Third, self-care is important. Oftentimes those who spend their lives helping others because they believe that is what is required of them neglect or push aside care of self. Think of the Duggars’ JOY formula—Jesus first, Others second, Yourself last. But you know how in the airplane they tell parents to put their own air masks on first and then put on their children’s air masks? The same thing goes when it comes to helping others—if you don’t make sure to take care of yourself, you will become burnt out and unable to effectively care for others. The unfortunate thing is that those from a Quiverfull background often grow up believing that any form of self care—anything that focuses on self rather than on others—is selfish and therefore wrong. This is simply not true, and getting out of that mindset can be challenging.

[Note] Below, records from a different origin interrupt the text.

(* ===== verification/RedisTime.v ===== *)
(** * Redis keys that expire

    The locks and leases of the fleet live on keys with a TTL. [TimedOps]
    lists the commands the lock code sends, with [tlook], what a key answers at
    an instant of the server's clock (in milliseconds) if nothing writes it in
    the meantime; [TimedLaws] is the documented effect of each command on these
    answers. Redis and its Go client are not part of the repository: the laws
    are what the theorems assume of them, and [TimedMap] shows they can hold.

    A Lua script runs as one step, so it is a composition of the commands. *)

From S2P Require Import Prelude.
From Stdlib Require Import Ascii String.

Local Open Scope string_scope.
Local Open Scope Z_scope.

Inductive tval :=
| TStr (s : string)
| TSet (m : gset string).

#[export] Instance tval_eq_dec : EqDecision tval.
Proof. solve_decision. Defined.

(** The commands. Every one takes the instant it runs at. [sent_ms] and
    [sent_s] are the milliseconds and the seconds the client sends for a
    duration in nanoseconds (SET and SET NX; EXPIRE). *)
Class TimedOps (R : Type) := {
  tlook : R -> string -> Z -> option tval;
  sent_ms : Z -> Z;
  sent_s : Z -> Z;
  t_set_px : Z -> string -> string -> Z -> R -> R;
  t_pexpire : Z -> string -> Z -> R -> R * bool;
  t_del : Z -> string -> R -> R * bool;
  t_sadd : Z -> string -> string -> R -> R;
  t_srem : Z -> string -> string -> R -> R;
  t_smembers : Z -> string -> R -> list string
}.

Section Timeline.
Context {R : Type} `{TO : !TimedOps R}.

(** The keys outside [k] answer what they answered, now and later. *)
Definition tframe (now : Z) (k : string) (r r' : R) : Prop :=
  forall k' t, k' <> k -> now <= t -> tlook r' k' t = tlook r k' t.

Definition tsame (now : Z) (r r' : R) : Prop :=
  forall k t, now <= t -> tlook r' k t = tlook r k t.

(** The key answers [v] until [e] and nothing from then on. *)
Definition until (now e : Z) (k : string) (v : tval) (r' : R) : Prop :=
  forall t, now <= t -> tlook r' k t = if t <? e then Some v else None.

Definition t_get (now : Z) (k : string) (r : R) : option string :=
  match tlook r k now with Some (TStr s) => Some s | _ => None end.

Definition t_exists (now : Z) (k : string) (r : R) : bool :=
  match tlook r k now with Some _ => true | None => false end.

(** SET k v PX ms NX. *)
Definition t_setnx_px (now : Z) (k v : string) (ms : Z) (r : R) : R * bool :=
  if t_exists now k r then (r, false) else (t_set_px now k v ms r, true).

Definition no_set (r : R) (now : Z) (k : string) : Prop :=
  forall t ms, now <= t -> tlook r k t <> Some (TSet ms).

(** A key without a TTL: it answers the same now and later. *)
Definition forever (r : R) (now : Z) (k : string) (v : option tval) : Prop :=
  forall t, now <= t -> tlook r k t = v.

Definition members_of (v : option tval) : gset string :=
  match v with Some (TSet m) => m | _ => ∅ end.

Definition tmembers (r : R) (now : Z) (k : string) : gset string :=
  members_of (tlook r k now).
End Timeline.

(** Redis removes a set that became empty. *)
Definition put_members (m : gset string) : option tval := if decide (m = ∅) then None else Some (TSet m).

Class TimedLaws (R : Type) `{!TimedOps R} := {
  sent_s_trunc ttl : 10 ^ 9 <= ttl -> sent_s ttl = ttl / 10 ^ 9;
  sent_ms_trunc ttl : 10 ^ 9 <= ttl -> sent_ms ttl = ttl / 10 ^ 6;
  time_set r now k v ms :
    0 < ms -> until now (now + ms) k (TStr v) (t_set_px now k v ms r) /\ tframe now k r (t_set_px now k v ms r);
  time_expire r now k ms :
    0 < ms ->
    match tlook r k now with
    | Some v => (t_pexpire now k ms r).2 = true /\ until now (now + ms) k v (t_pexpire now k ms r).1 /\
                tframe now k r (t_pexpire now k ms r).1
    | None => (t_pexpire now k ms r).2 = false /\ tsame now r (t_pexpire now k ms r).1
    end;
  time_del r now k :
    (t_del now k r).2 = t_exists now k r /\ (forall t, now <= t -> tlook (t_del now k r).1 k t = None) /\
    tframe now k r (t_del now k r).1;
  time_sadd r now k m v :
    forever r now k v -> (forall s, v <> Some (TStr s)) ->
    forever (t_sadd now k m r) now k (Some (TSet ({[m]} ∪ members_of v))) /\ tframe now k r (t_sadd now k m r);
  time_srem r now k m v :
    forever r now k v -> (forall s, v <> Some (TStr s)) ->
    forever (t_srem now k m r) now k (put_members (members_of v ∖ {[m]})) /\ tframe now k r (t_srem now k m r);
  time_smembers r now k :
    NoDup (t_smembers now k r) /\ forall m, m ∈ t_smembers now k r <-> m ∈ tmembers r now k
}.

(** ** A map with the commands written out *)

Abbreviation TimedMap := (gmap string (tval * option Z)).

Definition tm_look (r : TimedMap) (k : string) (t : Z) : option tval :=
  match r !! k with
  | Some (v, Some e) => if t <? e then Some v else None
  | Some (v, None) => Some v
  | None => None
  end.

#[export] Instance TimedMapOps : TimedOps TimedMap := {
  tlook := tm_look;
  sent_ms := fun ttl => ttl / 10 ^ 6;
  sent_s := fun ttl => ttl / 10 ^ 9;
  t_set_px := fun now k v ms r => <[k := (TStr v, Some (now + ms))]> r;
  t_pexpire := fun now k ms r =>
    match tm_look r k now with
    | Some v => (<[k := (v, Some (now + ms))]> r, true)
    | None => (r, false)
    end;
  t_del := fun now k r => (delete k r, match tm_look r k now with Some _ => true | None => false end);
  t_sadd := fun now k m r => <[k := (TSet ({[m]} ∪ members_of (tm_look r k now)), None)]> r;
  t_srem := fun now k m r =>
    match put_members (members_of (tm_look r k now) ∖ {[m]}) with
    | Some v => <[k := (v, None)]> r
    | None => delete k r
    end;
  t_smembers := fun now k r => elements (members_of (tm_look r k now))
}.

Ltac tm_frame := intros k' t ? ?; cbn; unfold tm_look; by rewrite ?lookup_insert_ne, ?lookup_delete_ne by done.

#[export] Instance TimedMap_laws : TimedLaws TimedMap.
Proof.
  split; cbn [tlook sent_ms sent_s t_set_px t_pexpire t_del t_sadd t_srem t_smembers TimedMapOps].
  - done.
  - done.
  - intros r now k v ms Hms. split; [|tm_frame]. intros t Ht. unfold tlook, TimedMapOps, tm_look. by rewrite lookup_insert_eq.
  - intros r now k ms Hms. destruct (tm_look r k now) as [v|] eqn:E; simpl.
    + split_and!; [done| |tm_frame]. intros t Ht. unfold tlook, TimedMapOps, tm_look. by rewrite lookup_insert_eq.
    + split; [done|]. by intros ???.
  - intros r now k. split_and!; [done| |tm_frame]. intros t Ht. simpl. unfold tm_look. by rewrite lookup_delete_eq.
  - intros r now k m v Hf _. split; [|tm_frame]. intros t Ht. unfold forever in Hf. cbn [tlook TimedMapOps] in *.
    rewrite Hf by lia. unfold tm_look. by rewrite lookup_insert_eq.
  - intros r now k m v Hf _. unfold forever in *. cbn [tlook TimedMapOps] in *. rewrite Hf by lia.
    destruct (put_members _) as [w|]; (split; [|tm_frame]); intros t Ht; unfold tm_look; [by rewrite lookup_insert_eq|by rewrite lookup_delete_eq].
  - intros r now k. split; [apply NoDup_elements|]. intros m. apply elem_of_elements.
Qed.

Fourth, I think that we as people are generally more selfish than we like to let on. For instance, I volunteer as an escort at Planned Parenthood, but as hard as it can be I honestly get a lot of satisfaction out of it, because it finally allows me to feel as though I’m actually doing something. I think the idea that there are these ideal selfless people out there whose pure goodness overflows into flowery service to others is severely overblown. I point this out simply because Chrissy seems to be looking at her own “selfishness” in contrast to the “selflessness” of others, and it’s just not that simple.
That all said, what advice would I give Chrissy? First, no, Chrissy, I don’t think you’re a terrible person. Second, I would suggest that you see the time spent on yourself as self care, as a time of learning who you are and becoming healthy and happy as an individual. But third, it seems like your “selfishness” is bothering you. I think you it might help to realize that just because you don’t have a desire to be helpful to others in one arena—you mention helping out with cooking and cleaning and childcare while visiting your parents’ home—doesn’t necessarily mean that you will have no desire to be helpful to others in any arena. Let your interests guide you. Do you like art, or animals, or yard work? Rather than trying to force yourself to help others in ways that you find unpleasant, or shove yourself into a box, simply keep your eyes open for things that line up with what you already enjoy, what interests you, and what you are passionate about.
And now I want to open the floor to everyone else. What advice or thoughts do you have for Chrissy?